High Agency Margins
We found the ‘High Agency Margins and How They Disadvantage Contractors’ article on the Forums of the now defunct www.ComputerContractor.com.
Computer Contractor Post
The agencies that insist on working for high agency margins disadvantage contractors considerably.
First of all, contractors that are placed at unreasonable pay levels are likely to be the first to be axed when project budgets are squeezed.
Project accounting centres need to consider the overall cost of each contractor, not just their own fee.
If the overall client to agency rate is not that high, agencies will inevitably try and reduce contractors’ own daily fees. This is to to keep the high agency margin that they have from first time around.
No Ongoing Commission
Personally, I’m in favour of agencies not getting any ongoing commission fee.
They shouldn’t get Contract Renewal Rises.
As matchmaking services, they should only get a one off fee for sending across appropriate CVs and another one off fee if they manage to place a candidate.
Thereafter, the relationship between the client and the contractor should be a direct one.
All this ongoing sales commission nonsense needs to stop.
We’re not cars for lease out on a weekly or monthly basis. We’re people who run our own businesses.
Furthermore, we’re the service providers of contractor services not the agent. The client to agent payment arrangements should reflect what agents actually do in providing a service to their clients, not what we do.
Very High Agency Margins
So what are high agency margins?
I would say that 20% or less is fine. Maybe, in some circumstances, somewhere between 20% and 25% is acceptable. If it is above 25% then they would be considered high agency margins. I would say that those margins are unacceptable.
It is arguable that agencies shouldn’t get any margin when a contractor renews. They are doing little more than making a call to the client. However, they certainly shouldn’t increase their fee from the client at renewal time.
If they have high agency margins there could be major disadvantages when it comes to renewal time for a contractor and the client is cutting back contractors.
High agency margins could mean that the contractor is out on his ear.
In my 20 years as a recruiter – mainly in the contract market – I can say with all honesty – I have seen margins as high as 30% and as low as 2.5%.

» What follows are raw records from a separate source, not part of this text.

(** C4, as the code has it. The invoice is updated by an unconditional
    statement keyed by the external id. For every verified payload that
    resolves to an invoice, once the lookup and the update are accepted,
    whatever the row held before: if the status of the payload is the string
    "completed" the row reads status "paid" and the time of the request as
    [paid_at]; otherwise it reads the text of the mapped status and no
    [paid_at], and the answer is 200. The mapped status is the entry of the
    table for "new", "pending", "expired", "cancelled" and "error", the
    inherited member for the name of a member of [Object.prototype], and
    "unknown" for every other string and for a payload without status; a
    status that is not a string is mapped as the string it renders to. *)
Theorem invoice_update_unconditional `{Runtime} (this : Server) (now : Z)
    (req : webhookRequest) (w : world) (key : string) (inv : invoice)
    (r : outcome response) (w' : world) :
  verifyWebhookSignature (plisio this) (wr_body req) (signature_of req) = true ->
  wr_body req !! "txn_id" = Some (JStr key) ->
  invoices (w_db w) !! key = Some inv ->
  accepted 2 w ->
  post_api_webhook_plisio this now req w = (r, w') ->
  let sent := wr_body req !! "status" in
  let stored := pg_status (mapPlisioStatus sent) in
  let row status paid_at :=
    {| i_id := i_id inv; i_order_id := i_order_id inv;
       i_plisio_invoice_id := i_plisio_invoice_id inv;
       i_currency := i_currency inv; i_amount := i_amount inv;
       i_amount_usd := i_amount_usd inv; i_status := status;
       i_invoice_url := i_invoice_url inv; i_qr_code_url := i_qr_code_url inv;
       i_wallet_hash := i_wallet_hash inv; i_paid_at := paid_at;
       i_expires_at := i_expires_at inv |} in
  (sent = Some (JStr "completed") ->
   invoices (w_db w') = <[key := row "paid" (Some now)]> (invoices (w_db w))) /\
  (sent <> Some (JStr "completed") ->
   invoices (w_db w') = <[key := row stored None]> (invoices (w_db w)) /\
   r = Ok (json 200 Success)) /\
  (forall s mapped,
      In (s, mapped) [("new", "pending"); ("pending", "pending"); ("expired", "expired");
                      ("cancelled", "cancelled"); ("error", "failed")] ->
      sent = Some (JStr s) -> stored = mapped) /\
  (forall s, In s Object_prototype -> sent = Some (JStr s) -> stored = pg_text_inherited s) /\
  (forall s,
      ~ In s ["new"; "pending"; "completed"; "expired"; "cancelled"; "error"] ->
      ~ In s Object_prototype ->
      sent = Some (JStr s) -> stored = "unknown") /\
  (sent = None -> stored = "unknown") /\
  (forall v,
      sent = Some v -> stored = pg_status (mapPlisioStatus (Some (JStr (js_to_string v))))).
Proof.
  intros Hv Hk Hinv Hacc E sent stored row. apply txn_id_resolves in Hk.
  destruct (webhook_overwrites this now req w key inv r w' Hv Hk Hinv Hacc E) as (Hrow & H200).
  cbv zeta in Hrow, H200. unfold processWebhook in Hrow, H200. cbn [status isPaid] in Hrow, H200.
  fold sent in Hrow, H200. fold stored in Hrow.
  split; [|split; [|split; [|split; [|split; [|split]]]]].
  - intros Hs. rewrite Hs in Hrow. cbn [String.eqb Ascii.eqb Bool.eqb] in Hrow.
    subst stored. rewrite Hs, mapPlisioStatus_completed in Hrow. exact Hrow.
  - intros Hs.
    assert (Hp : match sent with
                 | Some (JStr s) => String.eqb s "completed"
                 | _ => false
                 end = false).
    { destruct sent as [[| |s|]|]; try reflexivity.
      apply String.eqb_neq. congruence. }
    rewrite Hp in Hrow. split; [exact Hrow | exact (H200 Hp)].
  - intros s mapped Hin Hs. subst stored. rewrite Hs.
    cbn in Hin. repeat destruct Hin as [Hin|Hin]; try contradiction;
      inversion Hin; subst; reflexivity.
  - intros s Hin Hs. subst stored. rewrite Hs.
    cbn in Hin. repeat destruct Hin as [Hin|Hin]; try contradiction; subst; reflexivity.
  - intros s Hout Hproto Hs. subst stored. rewrite Hs.
    unfold mapPlisioStatus. cbn [from_option js_to_string].
    repeat match goal with
           | |- context [String.eqb s ?k] =>
               destruct (String.eqb_spec s k); [exfalso; apply Hout; subst; cbn; tauto|]
           end.
    destruct (existsb (String.eqb s) Object_prototype) eqn:Ex; [|reflexivity].
    exfalso. apply Hproto. apply existsb_exists in Ex. destruct Ex as (x & Hx & Hsx).
    apply String.eqb_eq in Hsx. subst. exact Hx.
  - intros Hs. subst stored. rewrite Hs. reflexivity.
  - intros v Hs. subst stored. rewrite Hs. reflexivity.
Qed.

If I get you the rate you ask for – and make 20% then I am future proofing your existence on site in some cases but not all (supplying through the MSP’s on-site at the likes of Lloyds, Barclays etc – is at a low fixed margin) if you are asked to take a hit of 10% on your day rate as a Barclays contractor through an MSP – I can’t do a thing about it and I take the hit with you.
For any other client – I can give you an increase without asking the client for more money or if the rate to the client needs to be reduced I can do that without impacting you – the contractor. I have some fat in the deal. A protective buffer zone.

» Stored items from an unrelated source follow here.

(** X17.  The deal route of the web application calls the deal at most
    once, and only for the user of the session, a room id that passed the
    schema, and a stored room with that id which is owned by that user and
    is not paused, whether or not the client of the store could be built.
    A reply 201 carries the game state that call returned. *)
Theorem only_the_owner_deals (RequestBody : Type)
    (dealHandSchema : RequestBody -> string + string)
    (dealHandLogic : string -> string -> Failure + GameState.t)
    (createClient : string -> string -> bool)
    (json : option RequestBody) (user : option string) (env : RouteEnv)
    (select_fails : bool) (rooms : list RoomRow.t) :
  (forall roomId uid,
      In (roomId, uid)
         (snd (deal_route RequestBody dealHandSchema dealHandLogic createClient json user env
                          select_fails rooms)) ->
      user = Some uid
      /\ (exists body, json = Some body /\ dealHandSchema body = inr roomId)
      /\ exists room,
           In room rooms
           /\ RoomRow.id room = roomId
           /\ RoomRow.owner_auth_user_id room = Some uid
           /\ RoomRow.is_paused room = false)
  /\ (List.length (snd (deal_route RequestBody dealHandSchema dealHandLogic createClient json user env
                              select_fails rooms)) <= 1)%nat
  /\ (forall gs,
         fst (deal_route RequestBody dealHandSchema dealHandLogic createClient json user env
                         select_fails rooms) = Dealt gs ->
         exists roomId uid,
           snd (deal_route RequestBody dealHandSchema dealHandLogic createClient json user env
                           select_fails rooms) = [(roomId, uid)]
           /\ dealHandLogic roomId uid = inr gs).
Proof.
  unfold deal_route.
  destruct json as [body|]; [|no_call].
  destruct (dealHandSchema body) as [issue|roomId] eqn:Hs;
    [no_call|].
  destruct user as [u|]; [|no_call].
  destruct (getServiceClient createClient env);
    [|no_call].
  cbn [negb].
  destruct select_fails;
    [no_call|].
  destruct (find (fun r => RoomRow.id r =s? roomId) rooms) as [room|] eqn:Hf;
    [|no_call].
  apply find_some in Hf. destruct Hf as [Hin Hid].
  apply String.eqb_eq in Hid.
  destruct (RoomRow.owner_auth_user_id room) as [o|] eqn:Ho;
    [|no_call].
  destruct (o =s? u) eqn:Hou;
    [|no_call].
  apply String.eqb_eq in Hou. subst o.
  cbn [negb].
  destruct (RoomRow.is_paused room) eqn:Hp;
    [no_call|].
  assert (Hcall : forall r x, In (r, x) [(roomId, u)] ->
            Some u = Some x
            /\ (exists b, Some body = Some b /\ dealHandSchema b = inr r)
            /\ exists room0, In room0 rooms /\ RoomRow.id room0 = r
                 /\ RoomRow.owner_auth_user_id room0 = Some x
                 /\ RoomRow.is_paused room0 = false).
  { intros r x [E|[]]. inversion E; subst r x.
    split; [reflexivity|]. split; [exists body; split; [reflexivity|exact Hs]|].
    exists room. repeat split; assumption. }
  destruct (dealHandLogic roomId u) as [f|gs] eqn:Hl; cbn [fst snd List.length].
  - split; [exact Hcall|]. split; [lia|].
    intros gs E. destruct f; discriminate E.
  - split; [exact Hcall|]. split; [lia|].
    intros gs' E. inversion E; subst gs'.
    exists roomId, u. split; [reflexivity|exact Hl].
Qed.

When a client renews a contractor – quite often the work required to negotiate ya contractors rate increase is longer winded than just placing a new contractor. It’s also worth noting that the individual agent probably doesn’t see any commission for extending whilst the company he/she works for enjoys the fruits of that particular labour of love.
However, I would agree that the model for placing contractors is outdated, flawed and without merit and sadly – perpetuated by the agency regulations.
It would seem entirely sensible for the client to pay a price for the effort as opposed to the outcome from the agencies perspective BUT not the clients perspective – as they want as much as possble for as little as possible if not free of charge.